Action item - When you find the line with "assert (lenZ (slice" among the records below, reproduce it and each line after it exactly, ending with the line with "destruct (splice_wf s start".

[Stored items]
(* ===== verification/Crypto.v ===== *)
(** * Ciphers, MACs, compression and randomness as interfaces

    [crypto.h] and [compress.h] define these as objects with methods; behind
    the methods is the code of Nettle and zlib.  The transport layer is
    proved against the classes below.  The reference instances, a shift cipher
    with a one-octet checksum and no compression, show that the laws are
    satisfiable. *)

From S2P Require Import Prelude Nettle LshString.
Local Open Scope Z_scope.

Definition SSH_MAX_BLOCK_SIZE := 16.
Definition SSH_MAX_MAC_SIZE := 20.

Class Crypto := {
  (** [struct crypto_instance]: its state includes key and chaining value. *)
  crypto_instance : Type;
  block_size : crypto_instance → Z;
  crypt : crypto_instance → list Z → crypto_instance * list Z;
  (** The keyed function behind [struct mac_instance]. *)
  mac_key : Type;
  mac_size : mac_key → Z;
  mac_digest : mac_key → list Z → list Z;
  (** [struct compress_instance]: room, input; no output means an error. *)
  compress_instance : Type;
  codec : compress_instance → Z → list Z → compress_instance * list Z;
  (** [random_generate] *)
  rng : Type;
  random_generate : rng → Z → rng * list Z;
  (** Two instances made from the same keys, for opposite directions. *)
  crypt_sync : crypto_instance → crypto_instance → Prop;
  compress_sync : compress_instance → compress_instance → Prop;
}.

Class CryptoOk `{Crypto} : Prop := {
  (** The block sizes of the ciphers of [crypto.c]; 8 for the stream cipher. *)
  block_size_ok c : block_size c = 8 ∨ block_size c = SSH_MAX_BLOCK_SIZE;
  mac_size_ok m : 0 <= mac_size m <= SSH_MAX_MAC_SIZE;
  (** Whole blocks are mapped to as many octets. *)
  crypt_ok c x :
    Forall is_byte x → lenZ x `mod` block_size c = 0 →
    Forall is_byte (snd (crypt c x)) ∧ lenZ (snd (crypt c x)) = lenZ x
    ∧ block_size (fst (crypt c x)) = block_size c;
  crypt_nil c : crypt c [] = (c, []);
  (** Encrypting in several calls is encrypting at once. *)
  crypt_app c x y :
    lenZ x `mod` block_size c = 0 → lenZ y `mod` block_size c = 0 →
    crypt c (x ++ y)
    = (let '(c1, x') := crypt c x in let '(c2, y') := crypt c1 y in (c2, x' ++ y'));
  (** Decryption inverts encryption, and stays in step. *)
  crypt_sync_ok e d x :
    crypt_sync e d → Forall is_byte x → lenZ x `mod` block_size e = 0 →
    block_size d = block_size e
    ∧ snd (crypt d (snd (crypt e x))) = x
    ∧ crypt_sync (fst (crypt e x)) (fst (crypt d (snd (crypt e x))));
  mac_digest_ok m x : Forall is_byte (mac_digest m x) ∧ lenZ (mac_digest m x) = mac_size m;
  codec_ok z room x :
    Forall is_byte x → 0 <= room →
    Forall is_byte (snd (codec z room x)) ∧ lenZ (snd (codec z room x)) <= room;
  compress_sync_ok d i room room' x :
    compress_sync d i → Forall is_byte x → snd (codec d room x) ≠ [] → lenZ x <= room' →
    snd (codec i room' (snd (codec d room x))) = x
    ∧ compress_sync (fst (codec d room x)) (fst (codec i room' (snd (codec d room x))));
  (** Deflating needs little more room than the input has. *)
  deflate_fits d i room x :
    compress_sync d i → Forall is_byte x → 0 < lenZ x → lenZ x + lenZ x `div` 16 + 100 <= room →
    snd (codec d room x) ≠ [];
  random_generate_ok g n :
    0 <= n → Forall is_byte (snd (random_generate g n)) ∧ lenZ (snd (random_generate g n)) = n;
}.

(** A MAC in the course of a computation: what it has been fed. *)
Record mac_instance `{Crypto} := mk_mac {
  mi_key : mac_key;
  mi_fed : list Z;
}.

Section objects.
Context `{Crypto}.

Definition MAC_UPDATE (m : mac_instance) (data : list Z) : mac_instance :=
  mk_mac _ (mi_key m) (mi_fed m ++ data).

(** Writes the digest and starts afresh. *)
Definition MAC_DIGEST (m : mac_instance) (s : lsh_string) (pos : Z)
  : result (mac_instance * lsh_string) :=
  s ← lsh_string_write s pos (mac_size (mi_key m)) (mac_digest (mi_key m) (mi_fed m));
  Ok (mk_mac _ (mi_key m) [], s).

(** [CRYPT (c, length, s, pos, s, pos)]: in place. *)
Definition CRYPT (c : crypto_instance) (length : Z) (s : lsh_string) (pos : Z)
  : result (crypto_instance * lsh_string) :=
  _ ← ASSERT_ROOM s pos length;
  let '(c, out) := crypt c (slice pos length (ls_data s)) in
  s ← assert_nul (with_data s (splice pos out (ls_data s)));
  Ok (c, s).

(** [CODEC (z, output, 0, length, input)]: the length of the output, zero for
    an error or when there is no octet of [output] to spare ([do_zlib]). *)
Definition CODEC (z : compress_instance) (output : lsh_string) (input : list Z)
  : result (compress_instance * lsh_string * Z) :=
  _ ← c_assert (0 <? lenZ input);
  let '(z, out) := codec z (lsh_string_length output - 1) input in
  output ← lsh_string_write output 0 (lenZ out) out;
  Ok (z, output, lenZ out).

Definition lsh_string_write_random (g : rng) (s : lsh_string) (start length : Z)
  : result (rng * lsh_string) :=
  _ ← ASSERT_ROOM s start length;
  let '(g, out) := random_generate g length in
  s ← assert_nul (with_data s (splice start out (ls_data s)));
  Ok (g, s).

Context `{!CryptoOk}.

Lemma CRYPT_spec c length s pos :
  lsh_string_wf s → 0 <= pos → 0 <= length → pos + length <= ls_length s →
  length `mod` block_size c = 0 →
  ∃ s', CRYPT c length s pos = Ok (fst (crypt c (slice pos length (contents s))), s')
    ∧ lsh_string_wf s' ∧ ls_length s' = ls_length s
    ∧ contents s' = splice pos (snd (crypt c (slice pos length (contents s)))) (contents s).
Proof.
  intros Hwf Hp Hl Hroom Hmod. unfold CRYPT. rewrite ASSERT_ROOM_ok by lia. rewrite bind_ok_l.
  pose proof (lenZ_contents s Hwf) as Hc.
  assert (slice pos length (ls_data s) = slice pos length (contents s)) as ->
    by (unfold contents; rewrite slice_slice by lia; by rewrite Z.add_0_l).
  assert (lenZ (slice pos length (contents s)) = length) as Hls by (apply lenZ_slice; lia).
  destruct (crypt_ok c (slice pos length (contents s))) as (Hb & Hlen & _).
  { unfold slice. apply Forall_take, Forall_drop. by apply contents_bytes. }
  { by rewrite Hls. }
  destruct (crypt c (slice pos length (contents s))) as [c' out]. simpl in *.
  destruct (splice_wf s pos out) as [Hw Hcs]; [done | done | lia | done |].
  rewrite assert_nul_wf by done. simpl. eexists. by split_and!.
Qed.

Lemma MAC_DIGEST_spec m s pos :
  lsh_string_wf s → 0 <= pos → pos + mac_size (mi_key m) <= ls_length s →
  ∃ s', MAC_DIGEST m s pos = Ok (mk_mac _ (mi_key m) [], s')
    ∧ lsh_string_wf s' ∧ ls_length s' = ls_length s
    ∧ contents s' = splice pos (mac_digest (mi_key m) (mi_fed m)) (contents s).
Proof.
  intros Hwf Hp Hroom. unfold MAC_DIGEST. destruct (mac_digest_ok (mi_key m) (mi_fed m)) as [Hb Hl].
  pose proof (mac_size_ok (mi_key m)).
  destruct (lsh_string_write_spec s pos (mac_size (mi_key m)) (mac_digest (mi_key m) (mi_fed m)))
    as (s' & -> & Hw & Hls & Hc); [done | lia.. | done |].
  simpl. eexists. split_and!; [done | done | done |]. rewrite Hc. f_equal. rewrite <- Hl. apply slice_all.
Qed.

Lemma lsh_string_write_random_spec g s start length :
  lsh_string_wf s → 0 <= start → 0 <= length → start + length <= ls_length s →
  ∃ s' , lsh_string_write_random g s start length = Ok (fst (random_generate g length), s')
    ∧ lsh_string_wf s' ∧ ls_length s' = ls_length s
    ∧ contents s' = splice start (snd (random_generate g length)) (contents s).
Proof.
  intros Hwf Hs Hl Hroom. unfold lsh_string_write_random. rewrite ASSERT_ROOM_ok by lia. rewrite bind_ok_l.
  destruct (random_generate_ok g length Hl) as [Hb Hlen].
  destruct (random_generate g length) as [g' out]. simpl in *.
  destruct (splice_wf s start out) as [Hw Hc]; [done | done | lia | done |].
  rewrite assert_nul_wf by done. simpl. eexists. by split_and!.
Qed.

Lemma CODEC_spec z output input :
  lsh_string_wf output → 1 <= ls_length output → Forall is_byte input → 0 < lenZ input →
  let out := snd (codec z (ls_length output - 1) input) in
  ∃ s', CODEC z output input = Ok (fst (codec z (ls_length output - 1) input), s', lenZ out)
    ∧ lsh_string_wf s' ∧ ls_length s' = ls_length output
    ∧ contents s' = splice 0 out (contents output) ∧ Forall is_byte out ∧ lenZ out < ls_length output.
Proof.
  intros Hwf Hl Hb Hn. unfold CODEC, lsh_string_length. pass_assert. cbv zeta.
  destruct (codec_ok z (ls_length output - 1) input Hb) as [Hob Hol]; [lia |].
  destruct (codec z (ls_length output - 1) input) as [z' out]. simpl in *. pose proof (lenZ_nonneg out).
  destruct (lsh_string_write_spec output 0 (lenZ out) out) as (s' & -> & Hw & Hls & Hc);
    [done | lia.. | done |].
  simpl. eexists. split_and!; [done | done | done | | done | lia]. by rewrite Hc, slice_all.
Qed.

End objects.

(** ** Reference instance *)

Definition shift_bytes (s : Z) (x : list Z) : list Z := (λ b, u8 (b + s)) <$> x.

Lemma shift_shift e d x :
  (e + d) `mod` 256 = 0 → Forall is_byte x → shift_bytes d (shift_bytes e x) = x.
Proof.
  intros Hs Hb. unfold shift_bytes. induction Hb as [| b x Hb _ IH]; [done |]. rewrite !fmap_cons.
  f_equal; [| exact IH]. unfold u8, is_byte in *. change (2 ^ 8) with 256.
  rewrite Z.add_mod_idemp_l by lia. replace (b + e + d) with (b + (e + d)) by lia.
  rewrite <- Z.add_mod_idemp_r by lia. rewrite Hs, Z.add_0_r. apply Z.mod_small. lia.
Qed.

Lemma shift_bytes_ok s x : Forall is_byte (shift_bytes s x) ∧ lenZ (shift_bytes s x) = lenZ x.
Proof.
  split; [| apply lenZ_fmap]. apply Forall_fmap, Forall_true. intros b. simpl. apply u8_range.
Qed.

#[export] Instance ref_crypto : Crypto := {
  crypto_instance := Z;
  block_size _ := 8;
  crypt s x := (s, shift_bytes s x);
  mac_key := Z;
  mac_size _ := 1;
  mac_digest k m := [u8 (k + foldr Z.add 0 m)];
  compress_instance := ();
  codec _ room x := ((), if lenZ x <=? room then x else []);
  rng := Z;
  random_generate g n := (g + 1, replicate (Z.to_nat n) (u8 g));
  crypt_sync e d := (e + d) `mod` 256 = 0;
  compress_sync _ _ := True;
}.

#[export] Instance ref_crypto_ok : CryptoOk.
Proof.
  split; simpl.
  - by left.
  - unfold SSH_MAX_MAC_SIZE. lia.
  - intros s x Hb _. by destruct (shift_bytes_ok s x).
  - done.
  - intros s x y _ _. unfold shift_bytes. by rewrite fmap_app.
  - intros e d x Hs Hb _. by rewrite shift_shift.
  - intros k m. split; [repeat constructor; apply u8_range | done].
  - intros _ room x Hb Hr. case_bool; [split; [done | lia] | done].
  - intros _ _ room room' x _ Hb. destruct (lenZ x <=? room); [| done].
    intros _ Hl. by rewrite (proj2 (Z.leb_le _ _)) by lia.
  - intros _ _ room x _ _ Hl Hr. pose proof (Z.div_pos (lenZ x) 16).
    rewrite (proj2 (Z.leb_le _ _)) by lia. by destruct x.
  - intros g n Hn. split; [apply Forall_replicate, u8_range | rewrite lenZ_replicate; lia].
Qed.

Final answer -
  assert (lenZ (slice pos length (contents s)) = length) as Hls by (apply lenZ_slice; lia).
  destruct (crypt_ok c (slice pos length (contents s))) as (Hb & Hlen & _).
  { unfold slice. apply Forall_take, Forall_drop. by apply contents_bytes. }
  { by rewrite Hls. }
  destruct (crypt c (slice pos length (contents s))) as [c' out]. simpl in *.
  destruct (splice_wf s pos out) as [Hw Hcs]; [done | done | lia | done |].
  rewrite assert_nul_wf by done. simpl. eexists. by split_and!.
Qed.

Lemma MAC_DIGEST_spec m s pos :
  lsh_string_wf s → 0 <= pos → pos + mac_size (mi_key m) <= ls_length s →
  ∃ s', MAC_DIGEST m s pos = Ok (mk_mac _ (mi_key m) [], s')
    ∧ lsh_string_wf s' ∧ ls_length s' = ls_length s
    ∧ contents s' = splice pos (mac_digest (mi_key m) (mi_fed m)) (contents s).
Proof.
  intros Hwf Hp Hroom. unfold MAC_DIGEST. destruct (mac_digest_ok (mi_key m) (mi_fed m)) as [Hb Hl].
  pose proof (mac_size_ok (mi_key m)).
  destruct (lsh_string_write_spec s pos (mac_size (mi_key m)) (mac_digest (mi_key m) (mi_fed m)))
    as (s' & -> & Hw & Hls & Hc); [done | lia.. | done |].
  simpl. eexists. split_and!; [done | done | done |]. rewrite Hc. f_equal. rewrite <- Hl. apply slice_all.
Qed.

Lemma lsh_string_write_random_spec g s start length :
  lsh_string_wf s → 0 <= start → 0 <= length → start + length <= ls_length s →
  ∃ s' , lsh_string_write_random g s start length = Ok (fst (random_generate g length), s')
    ∧ lsh_string_wf s' ∧ ls_length s' = ls_length s
    ∧ contents s' = splice start (snd (random_generate g length)) (contents s).
Proof.
  intros Hwf Hs Hl Hroom. unfold lsh_string_write_random. rewrite ASSERT_ROOM_ok by lia. rewrite bind_ok_l.
  destruct (random_generate_ok g length Hl) as [Hb Hlen].
  destruct (random_generate g length) as [g' out]. simpl in *.
  destruct (splice_wf s start out) as [Hw Hc]; [done | done | lia | done |].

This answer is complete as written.